> _TASK_
What are the lines of the listing below, word for word, from the first down to the one that contains "modelled as ASCII"?

*** Opening DATA LISTING ***

(** * Acad Service: the IPS calculator and the student listing

    A shallow embedding of [acad-service/main.py].  The two request
    handlers, [get_mahasiswas] and [get_ips], are pure functions of what
    the storage returned for their query.  Python [str] values are
    modelled as ASCII [string]s, Python [int] as [Z], Python [float] as
    IEEE 754 binary64 through the Standard Library's [SpecFloat], and a
    raised exception as the left injection of a sum. *)

From Stdlib Require Import ZArith List String Ascii Bool Lia Permutation.
From Stdlib Require Import Numbers.DecimalString Floats.SpecFloat.
Import ListNotations.

Local Open Scope Z_scope.

(** ** Python [str]: the two methods the handler calls

    Grade tokens are ASCII text: the characters are those of codes 0 to
    127, on which [isspace], [upper] and [lower] are as Python has them.
    Outside ASCII, Python's [strip] also removes U+0085, U+00A0 and the
    other Unicode spaces, and [upper] maps letters such as U+00E9; the
    definitions below do not, so a statement about a token that is not
    known to be ASCII assumes [isascii] of it. *)

Module PyStr.

(** [str.isspace] on one ASCII character: TAB, LF, VT, FF, CR, the four
    separators FS GS RS US, and the space. *)
Definition isspace (c : ascii) : bool :=
  let n := N_of_ascii c in
  ((9 <=? n) && (n <=? 13) || (28 <=? n) && (n <=? 32))%N.

Fixpoint lstrip (s : string) : string :=
  match s with
  | EmptyString => EmptyString
  | String c s' => if isspace c then lstrip s' else s
  end.

Fixpoint rstrip (s : string) : string :=
  match s with
  | EmptyString => EmptyString
  | String c s' =>
      match rstrip s' with
      | EmptyString => if isspace c then EmptyString else String c EmptyString
      | t => String c t
      end
  end.

(** [s.strip()] with no argument. *)
Definition strip (s : string) : string := rstrip (lstrip s).

Definition upper_char (c : ascii) : ascii :=
  let n := N_of_ascii c in
  if ((97 <=? n) && (n <=? 122))%N then ascii_of_N (n - 32) else c.

(** [s.upper()]. *)
Fixpoint upper (s : string) : string :=
  match s with
  | EmptyString => EmptyString
  | String c s' => String (upper_char c) (upper s')
  end.

Definition lower_char (c : ascii) : ascii :=
  let n := N_of_ascii c in
  if ((65 <=? n) && (n <=? 90))%N then ascii_of_N (n + 32) else c.

(** [s.lower()]. *)
Fixpoint lower (s : string) : string :=
  match s with
  | EmptyString => EmptyString
  | String c s' => String (lower_char c) (lower s')
  end.


(** [sep.join(l)]. *)
Fixpoint join (sep : string) (l : list string) : string :=
  match l with
  | [] => EmptyString
  | [x] => x
  | x :: rest => x ++ sep ++ join sep rest
  end.

(** [repr] of a string without quotes or escapes in it, and of a list of
    such strings: ['A', 'A-']. *)
Definition repr (s : string) : string := "'" ++ s ++ "'".

Definition repr_list (l : list string) : string :=
  "[" ++ join ", " (map repr l) ++ "]".


(** One of the 128 ASCII characters. *)
Definition isascii_char (c : ascii) : bool := (N_of_ascii c <? 128)%N.

(** [s.isascii()]. *)
Fixpoint isascii (s : string) : bool :=
  match s with
  | EmptyString => true
  | String c s' => isascii_char c && isascii s'
  end.

End PyStr.

(** ** Python [float]: IEEE 754 binary64 *)

Module PyFloat.

Definition prec : Z := 53.
Definition emax : Z := 1024.

Definition float := spec_float.

Definition add : float -> float -> float := SFadd prec emax.
Definition mul : float -> float -> float := SFmul prec emax.
Definition div : float -> float -> float := SFdiv prec emax.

*** Closing DATA LISTING ***

> _RESPONSE BOX_
(** * Acad Service: the IPS calculator and the student listing

    A shallow embedding of [acad-service/main.py].  The two request
    handlers, [get_mahasiswas] and [get_ips], are pure functions of what
    the storage returned for their query.  Python [str] values are
    modelled as ASCII [string]s, Python [int] as [Z], Python [float] as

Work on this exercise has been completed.